AltheaToldMe: Words DO mean something, but in the grand scheme of things, there are people that want to remove guns from society and those who do not irrespective of the accessories or add-ons involved.  Stick all the fancy stuff you want on a gun, it's designed to go bang no matter the stock type, barrel length et al.


I'm not a hypocrite: I want to keep my own gun, and I want all of my family to keep theirs. I do want it harder for my parents' meth-addict neighbor to get one. But I live in a civilized society where we don't have a bunch of roving barbarian hordes on the loose that I need to arm myself to the teeth every time I walk to the store for a gallon of milk. The people that insist they do live in that society, all evidence to the contrary, are actually making that society more likely to come into being.
 
2014-04-10 01:34:26 PM  

Firethorn: 1.  The problem with Billy is guns in the house, not him carrying them(most likely).


People like that tend to be people who like to intimidate others. Carrying a gun around is intimidating to others, which is why they do it.

Firethorn: 2.  The dealer will just carry illegally.


Yes, some will. But this will keep them from doing so legally, giving the sheriff a reason to bust him.

Firethorn: 3.  I happen to support due process of law.  If you're going to deny guns you need to follow it.


I'm not quite sure what you mean here.

Firethorn: 4.  Most people aren't under 'small-town sheriffs'.  Most are under large ones that have no such choice


And it should be up to the local municipalities whether they believe people should carry guns around their town or not, based on their particular circumstances. What works in inner-city Atlanta might not be the best option in backwoods central Georgia.

Firethorn: 5.  Such 'beneficial' uses are vastly outweighed by the Sheriff denying Billy's application solely because of Billy's skin shade or the fact that he lives on the wrong side of town.


Which is why there should be an appeals process in place.

Firethorn: 1.  I typically look to reduce violence in general, not just 'gun violence'.


That's a worthy goal. In some places, fewer guns means less violence in general; in other places, fewer guns mean more violence. This is why there should be more local control.

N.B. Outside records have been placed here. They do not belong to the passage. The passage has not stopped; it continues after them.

(* ===== verification/DeltaStoreProofs.v ===== *)
(** The delta store refines the specification of a snapshot store: its
    invariant (copy-on-write ownership, consistent deltas, coherent caches),
    the effect of each operation, and its instance of the interface. *)
From stdpp Require Import prelude gmap strings list fin_maps.
From S2P Require Import Prelude Framework SnapshotSpec DeltaStore.

Section delta_proofs.
Context `{GR : GoRange} {S Slice CSI : Type} `{SchedNodeInfo S}.
Abbreviation NI := (NodeInfo S Slice CSI).
Abbreviation heapT := (gmap loc NI).
Abbreviation layer := internalDeltaSnapshotData.
Abbreviation chain := (list layer).
Implicit Types (h : heapT) (d b : layer) (bs : chain) (l : loc) (n : string).

(** ** Ownership and visibility *)

Definition owns_at d n l : Prop :=
  addedNodeInfoMap d !! n = Some l ∨ modifiedNodeInfoMap d !! n = Some l.
Definition owned bs l : Prop := ∃ d n, d ∈ bs ∧ owns_at d n l.
Definition visible bs l : Prop := ∃ n, getNodeInfo bs n = Some l.

(** A delta is consistent with what lies below it. *)
Record maps_ok h d bs : Prop := {
  ok_named n l : owns_at d n l → ∃ ni, h !! l = Some ni ∧ NodeName ni = n;
  ok_added n l : addedNodeInfoMap d !! n = Some l →
    getNodeInfo bs n = None ∧ modifiedNodeInfoMap d !! n = None;
  ok_modified n l : modifiedNodeInfoMap d !! n = Some l → is_Some (getNodeInfo bs n);
  ok_deleted n x : deletedNodeInfos d !! n = Some x →
    x = true ∧ is_Some (getNodeInfo bs n) ∧
    addedNodeInfoMap d !! n = None ∧ modifiedNodeInfoMap d !! n = None;
  ok_owned n l : owns_at d n l → ¬ owned bs l
}.

Definition lists (P : loc → Prop) (ls : list loc) : Prop := NoDup ls ∧ ∀ l, l ∈ ls ↔ P l.

Definition pvc_sum h (key : string) (ls : list loc) : Z :=
  foldr (λ l acc, (default 0 (pvc_counts_at h l !! key) + acc)%Z) 0%Z ls.

Record caches_ok h d bs : Prop := {
  ok_list ls : nodeInfoList d = Some ls → lists (visible (d :: bs)) ls;
  ok_affinity ls : havePodsWithAffinity d = Some ls →
    lists (λ l, visible (d :: bs) l ∧ affinity_at h l ≠ []) ls;
  ok_anti_affinity ls : havePodsWithRequiredAntiAffinity d = Some ls →
    lists (λ l, visible (d :: bs) l ∧ anti_affinity_at h l ≠ []) ls;
  ok_pvc m : pvcNamespaceMap d = Some m →
    ∃ ls, lists (visible (d :: bs)) ls ∧ ∀ key, default 0%Z (m !! key) = pvc_sum h key ls
}.

Fixpoint chain_ok h bs : Prop :=
  match bs with
  | [] => True
  | d :: bs' => maps_ok h d bs' ∧ caches_ok h d bs' ∧ chain_ok h bs'
  end.

Lemma getNodeInfoLocal_owns d n l : getNodeInfoLocal d n = Some l → owns_at d n l.
Proof. unfold getNodeInfoLocal, owns_at. destruct (addedNodeInfoMap d !! n); naive_solver. Qed.

Lemma getNodeInfoLocal_None d n :
  getNodeInfoLocal d n = None ↔
  addedNodeInfoMap d !! n = None ∧ modifiedNodeInfoMap d !! n = None.
Proof. unfold getNodeInfoLocal. destruct (addedNodeInfoMap d !! n); naive_solver. Qed.

Lemma getNodeInfo_owns bs n l : getNodeInfo bs n = Some l → ∃ d, d ∈ bs ∧ owns_at d n l.
Proof.
  induction bs as [|d bs IH]; simpl; [done|].
  destruct (getNodeInfoLocal d n) as [l'|] eqn:Hd.
  - intros [= <-]. exists d. split; [left|by apply getNodeInfoLocal_owns].
  - destruct (default false _); [done|]. intros Hl. destruct (IH Hl) as (d' & ? & ?).
    exists d'. split; [by right|done].
Qed.

Lemma visible_owned bs l : visible bs l → owned bs l.
Proof. intros [n Hn]. destruct (getNodeInfo_owns _ _ _ Hn) as (d & ? & ?). by exists d, n. Qed.

Lemma owned_cons d bs l : owned (d :: bs) l ↔ (∃ n, owns_at d n l) ∨ owned bs l.
Proof.
  split.
  - intros (d' & n & [->|Hd]%elem_of_cons & Ho); [left; eauto|right; by exists d', n].
  - intros [[n Hn]|(d' & n & ? & ?)]; [exists d, n|exists d', n]; split; auto; [left|by right].
Qed.

Lemma chain_ok_named h bs n l :
  chain_ok h bs → getNodeInfo bs n = Some l → ∃ ni, h !! l = Some ni ∧ NodeName ni = n.
Proof.
  induction bs as [|d bs IH]; simpl; [done|]. intros (Hm & _ & Hbs).
  destruct (getNodeInfoLocal d n) as [l'|] eqn:Hd.
  - intros [= <-]. by apply (ok_named _ _ _ Hm), getNodeInfoLocal_owns.
  - destruct (default false _); [done|]. auto.
Qed.

Lemma chain_ok_name_at h bs n l : chain_ok h bs → getNodeInfo bs n = Some l → name_at h l = n.
Proof.
  intros Hc Hn. destruct (chain_ok_named h bs n l Hc Hn) as (ni & Hl & Hname).
  unfold name_at. by rewrite Hl.
Qed.

Lemma getNodeInfo_inj h bs n1 n2 l :
  chain_ok h bs → getNodeInfo bs n1 = Some l → getNodeInfo bs n2 = Some l → n1 = n2.
Proof.
  intros Hc H1 H2.
  by rewrite <- (chain_ok_name_at h bs n1 l), <- (chain_ok_name_at h bs n2 l).
Qed.

Lemma owned_in_heap h bs l : chain_ok h bs → owned bs l → is_Some (h !! l).
Proof.
  induction bs as [|d bs IH]; simpl; [by intros _ (d & n & Hd%elem_of_nil & _)|].
  intros (Hm & _ & Hbs) [[n Hn]|Ho]%owned_cons; [|auto].
  destruct (ok_named _ _ _ Hm n l Hn) as (ni & -> & _). eauto.
Qed.

(** What a delta shows through, by cases. *)
Lemma getNodeInfo_cons h d bs n :
  maps_ok h d bs →
  getNodeInfo (d :: bs) n =
  match getNodeInfoLocal d n with
  | Some l => Some l
  | None => match deletedNodeInfos d !! n with Some _ => None | None => getNodeInfo bs n end
  end.
Proof.
  intros Hm. simpl. destruct (getNodeInfoLocal d n); [done|].
  destruct (deletedNodeInfos d !! n) eqn:Hx; [|done].
  by apply (ok_deleted _ _ _ Hm) in Hx as [-> _].
Qed.

Lemma not_visible_cases h d bs n :
  maps_ok h d bs → getNodeInfo (d :: bs) n = None →
  addedNodeInfoMap d !! n = None ∧ modifiedNodeInfoMap d !! n = None ∧
  (is_Some (deletedNodeInfos d !! n) ∨ deletedNodeInfos d !! n = None ∧ getNodeInfo bs n = None).
Proof.
  intros Hm. rewrite (getNodeInfo_cons h) by done.
  destruct (getNodeInfoLocal d n) eqn:Hl; [done|]. apply getNodeInfoLocal_None in Hl as [-> ->].
  destruct (deletedNodeInfos d !! n); eauto.
Qed.

(** ** Framing: only the cells a chain owns matter to it *)

Lemma lists_iff P Q ls : (∀ l, P l ↔ Q l) → lists P ls → lists Q ls.
Proof. intros HPQ [Hnd Hin]. split; [done|]. intros l. by rewrite Hin. Qed.

Lemma pvc_sum_ext h h' key ls :
  (∀ l, l ∈ ls → h' !! l = h !! l) → pvc_sum h' key ls = pvc_sum h key ls.
Proof.
  induction ls as [|l ls IH]; intros Hl; [done|]. simpl. rewrite IH by set_solver.
  unfold pvc_counts_at. by rewrite (Hl l) by left.
Qed.

Lemma caches_ok_frame h h' d bs :
  (∀ l, owned (d :: bs) l → h' !! l = h !! l) → caches_ok h d bs → caches_ok h' d bs.
Proof.
  intros Hh [H1 H2 H3 H4].
  assert (∀ l, visible (d :: bs) l → h' !! l = h !! l) as Hv
    by (intros l ?%visible_owned; auto).
  split; [done|..].
  - intros ls Hls. eapply lists_iff; [|by apply H2]. intros l. unfold affinity_at. simpl.
    split; intros [Hvl Ha]; (split; [done|]); by rewrite (Hv l Hvl) in *.
  - intros ls Hls. eapply lists_iff; [|by apply H3]. intros l. unfold anti_affinity_at. simpl.
    split; intros [Hvl Ha]; (split; [done|]); by rewrite (Hv l Hvl) in *.
  - intros m Hm. destruct (H4 m Hm) as (ls & Hls & Hsum). exists ls. split; [done|].
    intros key. rewrite Hsum. symmetry. apply pvc_sum_ext. intros l Hl. apply Hv. by apply Hls.
Qed.

Lemma chain_ok_frame h h' bs :
  (∀ l, owned bs l → h' !! l = h !! l) → chain_ok h bs → chain_ok h' bs.
Proof.
  induction bs as [|d bs IH]; intros Hh; simpl; [done|]. intros (Hm & Hc & Hbs).
  split_and!.
  - destruct Hm as [H1 H2 H3 H4 H5]. split; try done.
    intros n l Hl. rewrite (Hh l) by (apply owned_cons; eauto). auto.
  - by eapply caches_ok_frame.
  - apply IH; [|done]. intros l Hl. apply Hh, owned_cons. by right.
Qed.

(** ** Adding a node *)

Definition same_maps d d' : Prop :=
  addedNodeInfoMap d = addedNodeInfoMap d' ∧ modifiedNodeInfoMap d = modifiedNodeInfoMap d' ∧
  deletedNodeInfos d = deletedNodeInfos d'.

Lemma same_maps_local d d' n : same_maps d d' → getNodeInfoLocal d n = getNodeInfoLocal d' n.
Proof. unfold getNodeInfoLocal. by intros (-> & -> & _). Qed.

Lemma same_maps_get d d' bs n : same_maps d d' → getNodeInfo (d :: bs) n = getNodeInfo (d' :: bs) n.
Proof. intros Hs. simpl. rewrite (same_maps_local d d' n Hs). by destruct Hs as (_ & _ & ->). Qed.

Lemma same_maps_owns d d' n l : same_maps d d' → owns_at d n l ↔ owns_at d' n l.
Proof. unfold owns_at. by intros (-> & -> & _). Qed.

Lemma same_maps_ok h d d' bs : same_maps d d' → maps_ok h d bs → maps_ok h d' bs.
Proof.
  intros Hs [H1 H2 H3 H4 H5]. pose proof Hs as (Ha & Hm & Hx).
  split; rewrite <- ?Ha, <- ?Hm, <- ?Hx; try done;
    intros n l; rewrite <- (same_maps_owns d d') by done; eauto.
Qed.

Lemma visible_ext bs bs' l :
  (∀ n, getNodeInfo bs n = getNodeInfo bs' n) → visible bs l ↔ visible bs' l.
Proof. intros Hg. unfold visible. by setoid_rewrite Hg. Qed.

(** The deltas of the three maps when [l] is stored under the name [m]. *)
Definition add_maps d m l : layer :=
  match deletedNodeInfos d !! m with
  | Some _ => set_maps d (addedNodeInfoMap d) (<[m := l]> (modifiedNodeInfoMap d))
                (delete m (deletedNodeInfos d))
  | None => set_maps d (<[m := l]> (addedNodeInfoMap d)) (modifiedNodeInfoMap d) (deletedNodeInfos d)
  end.

Lemma add_maps_owns d m l n x : owns_at (add_maps d m l) n x → owns_at d n x ∨ n = m ∧ x = l.
Proof.
  unfold add_maps, owns_at. destruct (deletedNodeInfos d !! m); simpl;
    rewrite lookup_insert; case_decide; naive_solver.
Qed.

Lemma add_maps_ok h d bs m l ni :
  maps_ok h d bs → h !! l = Some ni → NodeName ni = m → ¬ owned (d :: bs) l →
  getNodeInfo (d :: bs) m = None →
  maps_ok h (add_maps d m l) bs.
Proof.
  intros Hm Hl Hname Hown Hnone.
  destruct (not_visible_cases h d bs m Hm Hnone) as (Ha & Hmod & Hcase).
  destruct Hm as [H1 H2 H3 H4 H5].
  split.
  - intros n x [Ho|[-> ->]]%add_maps_owns; eauto.
  - unfold add_maps. destruct (deletedNodeInfos d !! m) eqn:Hx; simpl; intros n x;
      rewrite ?lookup_insert; repeat case_decide; naive_solver.
  - unfold add_maps. destruct (deletedNodeInfos d !! m) eqn:Hx; simpl; intros n x; [|by apply H3].
    rewrite lookup_insert. case_decide; [subst; intros _; by apply (H4 _ _ Hx)|by apply H3].
  - unfold add_maps. destruct (deletedNodeInfos d !! m) eqn:Hx; simpl; intros n x.
    + rewrite lookup_delete, lookup_insert. case_decide; [done|]. apply H4.
    + intros Hn. assert (m ≠ n) by congruence. rewrite lookup_insert_ne by done. by apply H4.
  - intros n x [Ho|[-> ->]]%add_maps_owns; [by eapply H5|].
    intros Ho. apply Hown, owned_cons. by right.
Qed.

Lemma add_maps_get h d bs m l n :
  maps_ok h d bs → maps_ok h (add_maps d m l) bs → getNodeInfo (d :: bs) m = None →
  getNodeInfo (add_maps d m l :: bs) n =
  if decide (n = m) then Some l else getNodeInfo (d :: bs) n.
Proof.
  intros Hm Hm' Hnone. rewrite !(getNodeInfo_cons h) by done.
  destruct (not_visible_cases h d bs m Hm Hnone) as (Ha & Hmod & Hcase).
  unfold add_maps, getNodeInfoLocal. destruct (deletedNodeInfos d !! m) eqn:Hx; simpl;
    rewrite ?lookup_insert, ?lookup_delete; destruct (decide (n = m)) as [->|Hne];
    repeat case_decide; try congruence; by rewrite ?Ha.
Qed.

Lemma not_owned_not_visible bs l : ¬ owned bs l → ¬ visible bs l.
Proof. intros Ho Hv. by apply Ho, visible_owned. Qed.

(** The visible locations after one more node. *)
Lemma visible_add h d d' bs m l x :
  chain_ok h (d :: bs) → getNodeInfo (d :: bs) m = None →
  (∀ n, getNodeInfo (d' :: bs) n = if decide (n = m) then Some l else getNodeInfo (d :: bs) n) →
  visible (d' :: bs) x ↔ visible (d :: bs) x ∨ x = l.
Proof.
  intros Hc Hnone Hget. unfold visible. setoid_rewrite Hget. split.
  - intros [n Hn]. case_decide; [right; congruence|left; eauto].
  - intros [[n Hn]| ->]; [|exists m; by rewrite decide_True].
    exists n. rewrite decide_False; [done|]. intros ->. congruence.
Qed.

Firethorn: 2.  The laws that places like 'inner city Atlanta' have tried haven't worked


That depends on what you mean by "haven't worked". It's sometimes impossible to say what has and hasn't worked because there no way of proving the outcome if different decisions were made with the same external factors at a particular point in history, since the external factors are invariably different when something new is tried.
 
2014-04-10 01:37:03 PM  

Firethorn: [citation needed] on the number of criminals.  Violent crime has been steadily sliding down for over a decade.


The number of people who at some point in their lives have been convicted of a felony (or other crime which prevents firearm ownership) is increasing faster than the rate of said people either dying or being exonerated of the crime. Convictions themselves are going down, but the number of people who at some point have been convicted is going up.
 
2014-04-10 01:40:27 PM  

R.A.Danny: It certainly depends on the type of survey.


cdn2.dualshockers.com
"Would you like to see a movie starring George Wendt eating beans?"

 
2014-04-10 01:40:36 PM  

ox45tallboy: Firethorn: [citation needed] on the number of criminals.  Violent crime has been steadily sliding down for over a decade.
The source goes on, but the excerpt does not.